Seconded - I love just & Justfile. Such an upgrade after trying to force things into package.json scripts. Chaining commands, optional CLI arguments, comments, simple variables, etc. Very simple and a breath of fresh air.
Also, we turned up 2,000 domains that redirect to a very shady site called happyfamilymedstore[dot]com. Stuff like avanafill[dot]com, pfzviagra[dot]com, prednisoloneotc[dot]com. These domains made it into the Tranco 100k somehow.

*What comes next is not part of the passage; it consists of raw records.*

Lemma splitLoop_nonSpace (m : Matcher) (rest : JsString) :
  matchesSpaces m ->
  forall before skip piece,
    skip <= List.length rest ->
    forallb isSpace (firstn skip rest) = true ->
    nonSpace (concat (splitLoop m before rest skip piece))
    = nonSpace (rev piece ++ rest).
Proof.
  intros Hm. induction rest as [| c tl IH]; intros before skip piece Hskip Hspaces.
  - cbn [splitLoop concat]. reflexivity.
  - cbn [splitLoop]. destruct skip as [| skip].
    + destruct (m before (c :: tl)) as [[| len] |] eqn:Hmatch.
      * destruct piece as [| p piece].
        -- rewrite IH by (cbn; first [lia | reflexivity]). reflexivity.
        -- cbn [concat]. rewrite nonSpace_app.
           rewrite IH by (cbn; first [lia | reflexivity]).
           rewrite (nonSpace_app (rev (p :: piece))). reflexivity.
      * destruct (Hm _ _ _ Hmatch) as [Hlen Hsp].
        cbn [firstn forallb] in Hsp. apply andb_true_iff in Hsp as [Hc Hsp].
        cbn [List.length] in Hlen.
        cbn [concat]. rewrite nonSpace_app, IH by (first [lia | exact Hsp]).
        cbn [rev app]. rewrite nonSpace_app. f_equal.
        unfold nonSpace at 2. cbn [List.filter]. rewrite Hc. reflexivity.
      * rewrite IH by (cbn; first [lia | reflexivity]).
        cbn [rev]. rewrite <- app_assoc. reflexivity.
    + cbn [firstn forallb] in Hspaces. apply andb_true_iff in Hspaces as [Hc Hsp].
      cbn [List.length] in Hskip.
      rewrite IH by (first [lia | exact Hsp]).
      rewrite !nonSpace_app. f_equal.
      unfold nonSpace at 2. cbn [List.filter]. rewrite Hc. reflexivity.
Qed.

Lemma split_nonSpace (m : Matcher) (s : JsString) :
  matchesSpaces m -> nonSpace (concat (split m s)) = nonSpace s.
Proof.
  intros Hm. unfold split.
  rewrite (splitLoop_nonSpace m s Hm [] 0 []); [reflexivity | lia | reflexivity].
Qed.

Lemma packSentence_nonSpace (maxChunkChars : nat)
    (textChunks : list JsString) (currentChunk sentence : JsString) :
  let state' := packSentence maxChunkChars (textChunks, currentChunk) sentence in
  nonSpace (concat (fst state') ++ snd state')
  = nonSpace (concat textChunks ++ currentChunk) ++ nonSpace sentence.
Proof.
  cbv zeta. unfold packSentence.
  destruct (truthy (trim sentence)) eqn:Hs; cbn [negb].
  2: { cbn [fst snd]. rewrite (nonSpace_blank sentence Hs). symmetry. apply app_nil_r. }
  destruct (_ <=? maxChunkChars)%nat; cbn [fst snd].
  - rewrite !nonSpace_app, nonSpace_trim.
    replace (nonSpace (if truthy currentChunk then [32%N] else [])) with (@nil N)
      by (destruct (truthy currentChunk); reflexivity).
    cbn [app]. apply app_assoc.
  - destruct (truthy currentChunk) eqn:Hc.
    + rewrite concat_app. cbn [concat]. rewrite app_nil_r.
      rewrite !nonSpace_app, nonSpace_trim. reflexivity.
    + apply truthy_false in Hc. subst currentChunk.
      rewrite !nonSpace_app, nonSpace_trim. rewrite app_nil_r. reflexivity.
Qed.

Lemma fold_packSentence_nonSpace (maxChunkChars : nat) (sentences : list JsString) :
  forall state,
    let state' := fold_left (packSentence maxChunkChars) sentences state in
    nonSpace (concat (fst state') ++ snd state')
    = nonSpace (concat (fst state) ++ snd state) ++ nonSpace (concat sentences).
Proof.
  induction sentences as [| sentence rest IH]; intros state; cbv zeta.
  - cbn [fold_left concat]. symmetry. apply app_nil_r.
  - change (fold_left (packSentence maxChunkChars) (sentence :: rest) state)
      with (fold_left (packSentence maxChunkChars) rest
              (packSentence maxChunkChars state sentence)).
    rewrite IH. destruct state as [textChunks currentChunk].
    rewrite packSentence_nonSpace. cbn [concat fst snd].
    rewrite (nonSpace_app sentence), app_assoc. reflexivity.
Qed.

Lemma packParagraph_nonSpace (maxChunkChars : nat) (textChunks : list JsString)
    (paragraph : JsString) :
  nonSpace (concat (packParagraph maxChunkChars textChunks paragraph))
  = nonSpace (concat textChunks) ++ nonSpace paragraph.
Proof.
  unfold packParagraph.
  destruct (truthy (trim paragraph)) eqn:Hp; cbn [negb].
  2: { rewrite (nonSpace_blank paragraph Hp). symmetry. apply app_nil_r. }
  pose proof (fold_packSentence_nonSpace maxChunkChars
                (split sentenceRegex paragraph) (textChunks, [])) as Hfold.
  cbv zeta in Hfold. cbn [fst snd] in Hfold.
  rewrite (split_nonSpace _ _ sentenceRegex_spaces), app_nil_r in Hfold.
  destruct (fold_left (packSentence maxChunkChars) (split sentenceRegex paragraph)
              (textChunks, [])) as [chunks current].
  cbn [fst snd] in Hfold. rewrite <- Hfold.
  destruct (truthy current) eqn:Hc.
  - rewrite concat_app. cbn [concat]. rewrite app_nil_r. reflexivity.
  - apply truthy_false in Hc. subst current. rewrite app_nil_r. reflexivity.
Qed.

Lemma fold_packParagraph_nonSpace (maxChunkChars : nat) (paragraphs : list JsString) :
  forall textChunks,
    nonSpace (concat (fold_left (packParagraph maxChunkChars) paragraphs textChunks))
    = nonSpace (concat textChunks) ++ nonSpace (concat paragraphs).
Proof.
  induction paragraphs as [| paragraph rest IH]; intros textChunks.
  - cbn [fold_left concat]. symmetry. apply app_nil_r.
  - change (fold_left (packParagraph maxChunkChars) (paragraph :: rest) textChunks)
      with (fold_left (packParagraph maxChunkChars) rest
              (packParagraph maxChunkChars textChunks paragraph)).
    rewrite IH, packParagraph_nonSpace. cbn [concat].
    rewrite (nonSpace_app paragraph), app_assoc. reflexivity.
Qed.

(** The chunks and the chunk in the making all have content. *)
Lemma packSentence_content (maxChunkChars : nat)
    (textChunks : list JsString) (currentChunk sentence : JsString) :
  Forall (fun chunk => nonSpace chunk <> []) textChunks ->
  (currentChunk = [] \/ nonSpace currentChunk <> []) ->
  let state' := packSentence maxChunkChars (textChunks, currentChunk) sentence in
  Forall (fun chunk => nonSpace chunk <> []) (fst state')
  /\ (snd state' = [] \/ nonSpace (snd state') <> []).
Proof.
  intros Hchunks Hcurrent. cbv zeta. unfold packSentence.
  destruct (truthy (trim sentence)) eqn:Hs; cbn [negb].
  2: { split; assumption. }
  pose proof (nonSpace_content sentence Hs) as Hcontent.
  destruct (_ <=? maxChunkChars)%nat; cbn [fst snd].
  - split; [exact Hchunks |]. right.
    rewrite !nonSpace_app, nonSpace_trim.
    intros Hnil. apply app_eq_nil in Hnil as [_ Hnil].
    apply app_eq_nil in Hnil as [_ Hnil]. contradiction.
  - split; [| right; rewrite nonSpace_trim; exact Hcontent].
    destruct (truthy currentChunk) eqn:Hc; [| exact Hchunks].
    apply Forall_app. split; [exact Hchunks |]. constructor; [| constructor].
    destruct Hcurrent as [-> | Hne]; [discriminate Hc | exact Hne].
Qed.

Lately, happyfamilymedstore has mysteriously always been in the top ~ten Google Images results for super niche bicycle parts searches I do. They seem to have ripped an insane amount if images that gets reposted on their domain.
What most of them do is they will use Wordpress exploits to get into random wordpress website ran by people who know nothing about managing a website and are running on a $3/mo shared hosting account.
After they get into these random wordpress sites, then then embed links back to their sketchy site in obscure places on the wordpress site that they hacked, so that owners of the site don't notice, but search bots do. They usually leave the wordpress site alone, but will create a user account to get back into it again later if Wordpress patches an exploit. All of this exploit and link adding is automated, so it is just done by crawlers and bots.
This is done tens of thousands or even millions of times over. All of these sketchy backlinks eventually add up, even if they are low quality, and provide higher ranking for the site they all point to.
Think of websites like mommy blogs, diet diaries, family sites, personal blogs, and random service companies (plumbers, pest control, restaurants, etc) that had their nephew throw up a wordpress site instead of hiring a professional.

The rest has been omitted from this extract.